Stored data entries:
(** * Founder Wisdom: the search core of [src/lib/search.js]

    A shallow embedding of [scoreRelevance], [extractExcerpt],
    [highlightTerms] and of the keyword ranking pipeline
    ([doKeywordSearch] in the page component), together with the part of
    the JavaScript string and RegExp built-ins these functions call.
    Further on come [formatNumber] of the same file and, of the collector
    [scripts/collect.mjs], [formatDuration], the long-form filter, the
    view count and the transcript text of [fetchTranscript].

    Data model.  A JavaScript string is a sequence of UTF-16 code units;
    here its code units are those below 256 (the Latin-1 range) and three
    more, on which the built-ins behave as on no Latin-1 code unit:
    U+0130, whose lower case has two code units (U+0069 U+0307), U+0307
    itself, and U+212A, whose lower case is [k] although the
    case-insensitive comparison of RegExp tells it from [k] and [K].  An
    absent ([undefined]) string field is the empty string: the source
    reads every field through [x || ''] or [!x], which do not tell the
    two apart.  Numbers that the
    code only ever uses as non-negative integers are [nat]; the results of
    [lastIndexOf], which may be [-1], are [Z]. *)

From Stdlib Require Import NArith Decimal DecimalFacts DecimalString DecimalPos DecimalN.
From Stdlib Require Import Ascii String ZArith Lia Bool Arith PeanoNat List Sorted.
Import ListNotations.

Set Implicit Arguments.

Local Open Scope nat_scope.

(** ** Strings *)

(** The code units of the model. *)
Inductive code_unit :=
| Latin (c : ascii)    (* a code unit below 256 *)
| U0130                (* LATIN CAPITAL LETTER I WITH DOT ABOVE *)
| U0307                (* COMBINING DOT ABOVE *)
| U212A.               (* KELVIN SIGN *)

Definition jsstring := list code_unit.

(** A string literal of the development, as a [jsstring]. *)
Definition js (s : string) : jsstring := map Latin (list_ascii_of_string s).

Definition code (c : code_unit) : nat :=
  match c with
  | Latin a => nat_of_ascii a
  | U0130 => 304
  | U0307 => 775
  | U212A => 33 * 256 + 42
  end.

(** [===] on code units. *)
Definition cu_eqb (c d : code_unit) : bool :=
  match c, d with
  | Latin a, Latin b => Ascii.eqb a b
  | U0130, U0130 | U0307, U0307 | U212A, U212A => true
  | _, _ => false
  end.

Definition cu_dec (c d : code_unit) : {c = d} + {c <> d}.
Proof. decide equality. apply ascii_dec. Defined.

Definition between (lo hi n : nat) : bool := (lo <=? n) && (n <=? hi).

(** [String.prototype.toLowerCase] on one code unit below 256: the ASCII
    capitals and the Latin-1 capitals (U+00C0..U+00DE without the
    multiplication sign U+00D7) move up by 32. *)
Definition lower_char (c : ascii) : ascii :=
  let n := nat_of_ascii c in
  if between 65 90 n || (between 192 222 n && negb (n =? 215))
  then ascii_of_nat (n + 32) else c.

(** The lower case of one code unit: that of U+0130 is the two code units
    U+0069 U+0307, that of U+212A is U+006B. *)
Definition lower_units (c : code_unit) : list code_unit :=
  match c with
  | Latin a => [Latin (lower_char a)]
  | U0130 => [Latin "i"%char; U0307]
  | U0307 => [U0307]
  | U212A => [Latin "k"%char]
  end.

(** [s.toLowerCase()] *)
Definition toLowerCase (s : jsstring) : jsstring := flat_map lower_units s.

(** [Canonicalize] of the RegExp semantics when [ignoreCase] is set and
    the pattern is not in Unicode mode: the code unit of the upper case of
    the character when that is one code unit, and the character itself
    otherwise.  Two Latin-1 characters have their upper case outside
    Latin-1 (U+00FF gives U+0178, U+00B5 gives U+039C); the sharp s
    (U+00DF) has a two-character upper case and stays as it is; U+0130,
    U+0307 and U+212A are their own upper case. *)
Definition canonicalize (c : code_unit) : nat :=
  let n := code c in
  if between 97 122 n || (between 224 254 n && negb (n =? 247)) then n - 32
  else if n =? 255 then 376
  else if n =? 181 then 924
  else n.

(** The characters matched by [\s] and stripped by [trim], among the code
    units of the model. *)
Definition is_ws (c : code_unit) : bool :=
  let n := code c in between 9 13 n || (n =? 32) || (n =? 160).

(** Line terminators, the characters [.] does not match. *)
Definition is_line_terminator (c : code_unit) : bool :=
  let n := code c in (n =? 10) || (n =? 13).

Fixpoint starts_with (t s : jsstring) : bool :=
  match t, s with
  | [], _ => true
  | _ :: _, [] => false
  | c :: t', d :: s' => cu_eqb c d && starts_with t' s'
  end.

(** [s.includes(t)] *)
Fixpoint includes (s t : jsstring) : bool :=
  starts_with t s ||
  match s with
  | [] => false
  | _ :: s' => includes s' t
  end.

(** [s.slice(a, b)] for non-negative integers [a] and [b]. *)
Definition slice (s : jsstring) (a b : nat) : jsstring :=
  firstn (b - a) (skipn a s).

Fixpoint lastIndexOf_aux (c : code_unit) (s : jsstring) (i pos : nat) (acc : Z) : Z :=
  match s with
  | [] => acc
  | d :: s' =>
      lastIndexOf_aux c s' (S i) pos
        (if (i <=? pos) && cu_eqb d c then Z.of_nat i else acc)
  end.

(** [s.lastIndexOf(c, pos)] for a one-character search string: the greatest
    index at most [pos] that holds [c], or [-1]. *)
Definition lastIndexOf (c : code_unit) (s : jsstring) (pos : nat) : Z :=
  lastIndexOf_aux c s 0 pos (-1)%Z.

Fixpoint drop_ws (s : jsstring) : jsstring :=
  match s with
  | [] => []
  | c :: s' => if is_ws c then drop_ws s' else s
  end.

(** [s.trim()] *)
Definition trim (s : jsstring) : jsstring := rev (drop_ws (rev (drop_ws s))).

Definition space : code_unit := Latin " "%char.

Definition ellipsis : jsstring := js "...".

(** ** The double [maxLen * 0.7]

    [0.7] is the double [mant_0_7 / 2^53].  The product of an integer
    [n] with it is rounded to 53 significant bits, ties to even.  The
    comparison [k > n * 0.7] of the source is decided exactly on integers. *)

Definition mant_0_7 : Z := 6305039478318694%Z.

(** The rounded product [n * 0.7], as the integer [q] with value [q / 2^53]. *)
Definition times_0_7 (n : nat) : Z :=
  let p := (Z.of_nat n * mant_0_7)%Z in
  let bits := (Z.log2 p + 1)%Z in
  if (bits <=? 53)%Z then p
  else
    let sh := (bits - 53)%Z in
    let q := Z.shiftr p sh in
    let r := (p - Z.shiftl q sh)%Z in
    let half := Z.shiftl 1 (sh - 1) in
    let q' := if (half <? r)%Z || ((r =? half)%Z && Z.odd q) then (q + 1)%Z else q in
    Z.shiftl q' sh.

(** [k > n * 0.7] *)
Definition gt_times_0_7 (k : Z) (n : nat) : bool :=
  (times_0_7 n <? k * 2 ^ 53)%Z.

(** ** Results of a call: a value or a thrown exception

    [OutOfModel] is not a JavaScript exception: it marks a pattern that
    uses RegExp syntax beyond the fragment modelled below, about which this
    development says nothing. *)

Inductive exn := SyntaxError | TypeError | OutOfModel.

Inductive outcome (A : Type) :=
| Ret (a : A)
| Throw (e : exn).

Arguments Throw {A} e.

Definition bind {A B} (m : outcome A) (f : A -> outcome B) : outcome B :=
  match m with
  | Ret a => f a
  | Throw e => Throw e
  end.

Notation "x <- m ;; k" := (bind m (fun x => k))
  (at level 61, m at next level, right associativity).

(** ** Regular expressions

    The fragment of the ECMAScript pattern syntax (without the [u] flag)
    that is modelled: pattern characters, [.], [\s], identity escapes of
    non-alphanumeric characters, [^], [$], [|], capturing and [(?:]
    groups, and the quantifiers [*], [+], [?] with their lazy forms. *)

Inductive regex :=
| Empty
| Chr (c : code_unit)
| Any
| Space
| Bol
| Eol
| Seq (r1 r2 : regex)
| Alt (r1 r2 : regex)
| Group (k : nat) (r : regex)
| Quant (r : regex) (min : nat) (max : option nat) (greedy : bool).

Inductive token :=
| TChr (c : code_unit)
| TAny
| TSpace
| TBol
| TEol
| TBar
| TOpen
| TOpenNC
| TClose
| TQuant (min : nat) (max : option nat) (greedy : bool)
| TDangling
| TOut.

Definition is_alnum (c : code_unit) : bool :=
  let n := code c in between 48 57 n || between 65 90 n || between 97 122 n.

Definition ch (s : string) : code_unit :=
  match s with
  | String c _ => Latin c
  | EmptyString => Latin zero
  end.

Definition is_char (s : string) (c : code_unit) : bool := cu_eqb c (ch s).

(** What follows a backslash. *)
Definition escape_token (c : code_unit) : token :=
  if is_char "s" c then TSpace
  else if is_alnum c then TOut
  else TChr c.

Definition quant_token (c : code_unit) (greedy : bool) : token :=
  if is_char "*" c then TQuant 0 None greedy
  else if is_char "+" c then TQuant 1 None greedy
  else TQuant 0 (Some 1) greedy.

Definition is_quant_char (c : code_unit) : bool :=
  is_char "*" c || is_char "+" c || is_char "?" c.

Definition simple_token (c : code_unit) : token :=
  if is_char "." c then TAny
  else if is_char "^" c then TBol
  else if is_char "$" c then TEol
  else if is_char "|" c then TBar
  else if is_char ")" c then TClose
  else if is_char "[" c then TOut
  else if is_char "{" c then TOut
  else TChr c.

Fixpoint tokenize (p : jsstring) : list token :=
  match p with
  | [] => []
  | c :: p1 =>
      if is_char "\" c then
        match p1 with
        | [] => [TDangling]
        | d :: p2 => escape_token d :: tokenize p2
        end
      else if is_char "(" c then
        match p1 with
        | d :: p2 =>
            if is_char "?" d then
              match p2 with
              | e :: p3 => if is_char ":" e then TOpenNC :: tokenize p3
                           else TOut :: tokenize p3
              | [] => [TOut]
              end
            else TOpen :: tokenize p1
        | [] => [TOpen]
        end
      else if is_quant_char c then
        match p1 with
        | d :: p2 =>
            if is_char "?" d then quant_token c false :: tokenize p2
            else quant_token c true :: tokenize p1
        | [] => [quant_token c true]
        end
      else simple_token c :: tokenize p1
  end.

* * *

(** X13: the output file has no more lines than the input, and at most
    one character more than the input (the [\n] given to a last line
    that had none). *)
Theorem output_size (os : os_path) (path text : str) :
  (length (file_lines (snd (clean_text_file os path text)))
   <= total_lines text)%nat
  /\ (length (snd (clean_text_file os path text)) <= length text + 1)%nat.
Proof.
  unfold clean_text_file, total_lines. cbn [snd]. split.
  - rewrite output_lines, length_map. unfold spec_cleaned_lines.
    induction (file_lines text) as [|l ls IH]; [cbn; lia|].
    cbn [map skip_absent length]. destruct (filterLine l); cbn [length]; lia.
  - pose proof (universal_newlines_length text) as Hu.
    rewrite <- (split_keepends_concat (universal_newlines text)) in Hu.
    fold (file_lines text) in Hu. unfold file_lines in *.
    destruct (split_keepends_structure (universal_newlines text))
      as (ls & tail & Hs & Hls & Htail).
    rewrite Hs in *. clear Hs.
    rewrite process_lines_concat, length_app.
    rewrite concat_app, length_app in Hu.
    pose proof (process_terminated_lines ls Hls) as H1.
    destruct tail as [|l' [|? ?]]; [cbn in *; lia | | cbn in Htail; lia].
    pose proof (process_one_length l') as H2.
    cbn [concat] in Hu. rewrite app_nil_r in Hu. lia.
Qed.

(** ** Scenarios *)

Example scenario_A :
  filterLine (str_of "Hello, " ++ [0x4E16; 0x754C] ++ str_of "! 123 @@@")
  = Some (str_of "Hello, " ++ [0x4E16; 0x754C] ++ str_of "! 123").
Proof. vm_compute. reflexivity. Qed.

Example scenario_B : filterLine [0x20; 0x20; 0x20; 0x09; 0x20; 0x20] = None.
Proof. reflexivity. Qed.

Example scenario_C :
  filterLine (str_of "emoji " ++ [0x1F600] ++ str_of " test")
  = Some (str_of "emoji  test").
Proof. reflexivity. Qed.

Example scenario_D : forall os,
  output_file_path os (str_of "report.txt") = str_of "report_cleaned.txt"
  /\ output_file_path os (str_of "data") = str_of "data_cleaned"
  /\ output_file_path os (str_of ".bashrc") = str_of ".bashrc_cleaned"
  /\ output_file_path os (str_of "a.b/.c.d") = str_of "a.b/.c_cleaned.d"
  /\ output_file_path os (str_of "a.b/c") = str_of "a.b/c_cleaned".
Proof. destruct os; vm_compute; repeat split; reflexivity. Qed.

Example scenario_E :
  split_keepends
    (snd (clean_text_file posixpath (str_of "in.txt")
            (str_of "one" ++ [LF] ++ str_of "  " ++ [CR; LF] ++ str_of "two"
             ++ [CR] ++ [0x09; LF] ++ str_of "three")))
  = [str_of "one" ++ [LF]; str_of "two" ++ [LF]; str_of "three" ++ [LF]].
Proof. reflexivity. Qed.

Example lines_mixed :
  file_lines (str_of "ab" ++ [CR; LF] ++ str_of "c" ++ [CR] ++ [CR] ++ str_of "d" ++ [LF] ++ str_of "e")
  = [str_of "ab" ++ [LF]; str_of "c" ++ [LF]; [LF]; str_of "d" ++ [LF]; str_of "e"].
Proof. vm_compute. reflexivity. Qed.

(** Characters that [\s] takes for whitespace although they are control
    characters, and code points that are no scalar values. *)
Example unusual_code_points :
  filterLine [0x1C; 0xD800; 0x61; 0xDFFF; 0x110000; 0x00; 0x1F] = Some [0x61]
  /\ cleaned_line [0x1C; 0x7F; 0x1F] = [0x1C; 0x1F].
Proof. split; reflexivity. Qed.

Task requirements. Where a line of the data contains "input", copy that line.

Task response.
(** X13: the output file has no more lines than the input, and at most
    one character more than the input (the [\n] given to a last line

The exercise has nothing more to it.